*What to produce*:
Every line of the records below from the line with "Definition set_initialized (b" up to and including the line with "Some (ops Stdio)" must be reproduced exactly, and no line outside that range.

*Extracted entries*:

•••

(* ===== verification/Mcp.v ===== *)
(** [src/plugins/tools/mcp_tools/mcp.c]: the clients of MCP servers, a JSON-RPC
    protocol over a transport, and [mcp_tools.c]: the tools made of what the
    servers offer.

    [T] is the state of the transports; what they do is a parameter, and the
    transport over pipes is in McpStdio.v. Allocations succeed, but for the
    array of clients. *)
From S2P Require Import Prelude CStr Json JsonTree Common ToolRegistry PluginManager.

Inductive MCPMethod :=
  | MCP_METHOD_INVALID | MCP_METHOD_INITIALIZE | MCP_METHOD_INITIALIZED | MCP_METHOD_TOOLS_LIST | MCP_METHOD_TOOLS_CALL
  | MCP_METHOD_RESOURCES_LIST | MCP_METHOD_RESOURCES_READ | MCP_METHOD_PROMPTS_LIST | MCP_METHOD_PROMPTS_GET.

#[export] Instance MCPMethod_eq_dec : EqDecision MCPMethod.
Proof. solve_decision. Defined.

Definition mcp_method_to_string (method : MCPMethod) : cstr :=
  match method with
  | MCP_METHOD_INVALID => $"invalid"
  | MCP_METHOD_INITIALIZE => $"initialize"
  | MCP_METHOD_INITIALIZED => $"notifications/initialized"
  | MCP_METHOD_TOOLS_LIST => $"tools/list"
  | MCP_METHOD_TOOLS_CALL => $"tools/call"
  | MCP_METHOD_RESOURCES_LIST => $"resources/list"
  | MCP_METHOD_RESOURCES_READ => $"resources/read"
  | MCP_METHOD_PROMPTS_LIST => $"prompts/list"
  | MCP_METHOD_PROMPTS_GET => $"prompts/get"
  end.

Definition mcp_method_from_string (str : option cstr) : MCPMethod :=
  match str with
  | None => MCP_METHOD_INVALID
  | Some s =>
      if str_eq s $"initialize" then MCP_METHOD_INITIALIZE
      else if str_eq s $"notifications/initialized" then MCP_METHOD_INITIALIZED
      else if str_eq s $"tools/list" then MCP_METHOD_TOOLS_LIST
      else if str_eq s $"tools/call" then MCP_METHOD_TOOLS_CALL
      else if str_eq s $"resources/list" then MCP_METHOD_RESOURCES_LIST
      else if str_eq s $"resources/read" then MCP_METHOD_RESOURCES_READ
      else if str_eq s $"prompts/list" then MCP_METHOD_PROMPTS_LIST
      else if str_eq s $"prompts/get" then MCP_METHOD_PROMPTS_GET
      else MCP_METHOD_INVALID
  end.

(** A [String] of a definition that was not given is empty. *)
Record MCPToolDef := mkToolDef { td_name : option cstr; td_description : option cstr; td_input_schema : cstr }.
Record MCPResource := mkResource { rs_uri : option cstr; rs_name : option cstr; rs_description : option cstr; rs_mime_type : option cstr }.
Record MCPPrompt := mkPrompt { pt_name : option cstr; pt_description : option cstr; pt_arguments : cstr }.

Record MCPClient (T : Type) := mkClient {
  mc_server_id : cstr;
  mc_transport_type : cstr;
  mc_command : option cstr;
  mc_args : list cstr;
  mc_env : list (cstr * cstr);
  mc_headers : list (cstr * cstr);
  mc_transport : T;
  mc_connected : bool;
  mc_initialized : bool;
  mc_tools : list MCPToolDef;
  mc_resources : list MCPResource;
  mc_prompts : list MCPPrompt;
}.
Arguments mkClient {T}.
Arguments mc_server_id {T}.
Arguments mc_transport_type {T}.
Arguments mc_command {T}.
Arguments mc_args {T}.
Arguments mc_env {T}.
Arguments mc_headers {T}.
Arguments mc_transport {T}.
Arguments mc_connected {T}.
Arguments mc_initialized {T}.
Arguments mc_tools {T}.
Arguments mc_resources {T}.
Arguments mc_prompts {T}.

Record MCPManager (T : Type) := mkMcpManager { mm_clients : list (MCPClient T); mm_capacity : nat; mm_workspace : cstr }.
Arguments mkMcpManager {T}.
Arguments mm_clients {T}.
Arguments mm_capacity {T}.
Arguments mm_workspace {T}.

Record MCPResponse := mkResponse { rp_id : Z; rp_result : cstr; rp_error : cstr }.

(** ** JSON-RPC *)

Definition mcp_create_request (method : MCPMethod) (id : Z) (params_json : option cstr) : option cstr :=
  let params := (p ← params_json; cJSON_Parse p) in
  cJSON_PrintUnformatted (JObj ([($"jsonrpc", JStr $"2.0"); ($"id", JNum (num_of_Z id)); ($"method", JStr (mcp_method_to_string method))] ++
    match params with Some p => [($"params", p)] | None => [] end)).

(** [string_new] of a printed value. *)
Definition printed (j : json) : cstr := str_new (cJSON_PrintUnformatted j).

(** The response, or the message. *)
Definition mcp_parse_response (text : cstr) : cstr + MCPResponse :=
  match cJSON_Parse text with
  | None => inl $"Failed to parse JSON"
  | Some root =>
      if bool_decide (is_string (get_object_item (Some root) $"jsonrpc") = Some $"2.0") then
        inr (mkResponse (match is_number (get_object_item (Some root) $"id") with Some n => valueint n | None => 0 end)
               (match get_object_item (Some root) $"result" with Some item => printed item | None => [] end)
               (match get_object_item (Some root) $"error" with Some item => printed item | None => [] end))
      else inl $"Invalid JSON-RPC version"
  end.

(** ** Transports *)

Inductive TransportKind := Stdio | Websocket | Sse | StreamableHttp.

(** [MCPTransportOps]: each acts on the client's transport and configuration. *)
Record MCPTransportOps (T : Type) := mkOps {
  tr_init : MCPClient T -> T * Error;
  tr_send : T -> cstr -> T * Error;
  tr_recv : T -> Z -> T * option cstr;
  tr_close : T -> T;
}.
Arguments mkOps {T}.
Arguments tr_init {T}.
Arguments tr_send {T}.
Arguments tr_recv {T}.
Arguments tr_close {T}.

Definition MCP_REQUEST_TIMEOUT : Z := 30000.
Definition MCP_PROTOCOL_VERSION : cstr := $"2024-11-05".

Section Client.
Context {T : Type} (ops : TransportKind -> MCPTransportOps T).

Definition set_transport (t : T) (c : MCPClient T) : MCPClient T :=
  mkClient (mc_server_id c) (mc_transport_type c) (mc_command c) (mc_args c) (mc_env c) (mc_headers c) t (mc_connected c) (mc_initialized c) (mc_tools c) (mc_resources c) (mc_prompts c).
Definition set_connected (b : bool) (c : MCPClient T) : MCPClient T :=
  mkClient (mc_server_id c) (mc_transport_type c) (mc_command c) (mc_args c) (mc_env c) (mc_headers c) (mc_transport c) b (mc_initialized c) (mc_tools c) (mc_resources c) (mc_prompts c).
Definition set_initialized (b : bool) (c : MCPClient T) : MCPClient T :=
  mkClient (mc_server_id c) (mc_transport_type c) (mc_command c) (mc_args c) (mc_env c) (mc_headers c) (mc_transport c) (mc_connected c) b (mc_tools c) (mc_resources c) (mc_prompts c).
Definition set_client_tools (l : list MCPToolDef) (c : MCPClient T) : MCPClient T :=
  mkClient (mc_server_id c) (mc_transport_type c) (mc_command c) (mc_args c) (mc_env c) (mc_headers c) (mc_transport c) (mc_connected c) (mc_initialized c) l (mc_resources c) (mc_prompts c).
Definition set_resources (l : list MCPResource) (c : MCPClient T) : MCPClient T :=
  mkClient (mc_server_id c) (mc_transport_type c) (mc_command c) (mc_args c) (mc_env c) (mc_headers c) (mc_transport c) (mc_connected c) (mc_initialized c) (mc_tools c) l (mc_prompts c).
Definition set_prompts (l : list MCPPrompt) (c : MCPClient T) : MCPClient T :=
  mkClient (mc_server_id c) (mc_transport_type c) (mc_command c) (mc_args c) (mc_env c) (mc_headers c) (mc_transport c) (mc_connected c) (mc_initialized c) (mc_tools c) (mc_resources c) l.

Definition get_transport_ops (type : cstr) : option (MCPTransportOps T) :=
  if str_eq type $"stdio" then Some (ops Stdio)
  else if str_eq type $"websocket" then Some (ops Websocket)
  else if str_eq type $"sse" then Some (ops Sse)
  else if str_eq type $"streamable_http" then Some (ops StreamableHttp)
  else None.

Definition mcp_client_connect (c : MCPClient T) : MCPClient T * Error :=
  match get_transport_ops (mc_transport_type c) with
  | None => (c, error_new ERR_INVALID_PARAM (Some $"Unknown transport type"))
  | Some o =>
      let '(t, err) := tr_init o c in
      let c1 := set_transport t c in
      (if is_err err then c1 else set_connected true c1, err)
  end.

Definition mcp_client_disconnect (c : MCPClient T) : MCPClient T :=
  let c1 := match get_transport_ops (mc_transport_type c) with Some o => set_transport (tr_close o (mc_transport c)) c | None => c end in
  set_connected false c1.

Definition mcp_client_send (c : MCPClient T) (request_json : cstr) : MCPClient T * Error :=
  match get_transport_ops (mc_transport_type c) with
  | None => (c, error_new ERR_INVALID_PARAM (Some $"Transport not available"))
  | Some o => let '(t, err) := tr_send o (mc_transport c) request_json in (set_transport t c, err)
  end.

•••

*Your response*:
Definition set_initialized (b : bool) (c : MCPClient T) : MCPClient T :=
  mkClient (mc_server_id c) (mc_transport_type c) (mc_command c) (mc_args c) (mc_env c) (mc_headers c) (mc_transport c) (mc_connected c) b (mc_tools c) (mc_resources c) (mc_prompts c).
Definition set_client_tools (l : list MCPToolDef) (c : MCPClient T) : MCPClient T :=
  mkClient (mc_server_id c) (mc_transport_type c) (mc_command c) (mc_args c) (mc_env c) (mc_headers c) (mc_transport c) (mc_connected c) (mc_initialized c) l (mc_resources c) (mc_prompts c).
Definition set_resources (l : list MCPResource) (c : MCPClient T) : MCPClient T :=
  mkClient (mc_server_id c) (mc_transport_type c) (mc_command c) (mc_args c) (mc_env c) (mc_headers c) (mc_transport c) (mc_connected c) (mc_initialized c) (mc_tools c) l (mc_prompts c).
Definition set_prompts (l : list MCPPrompt) (c : MCPClient T) : MCPClient T :=
  mkClient (mc_server_id c) (mc_transport_type c) (mc_command c) (mc_args c) (mc_env c) (mc_headers c) (mc_transport c) (mc_connected c) (mc_initialized c) (mc_tools c) (mc_resources c) l.

Definition get_transport_ops (type : cstr) : option (MCPTransportOps T) :=
  if str_eq type $"stdio" then Some (ops Stdio)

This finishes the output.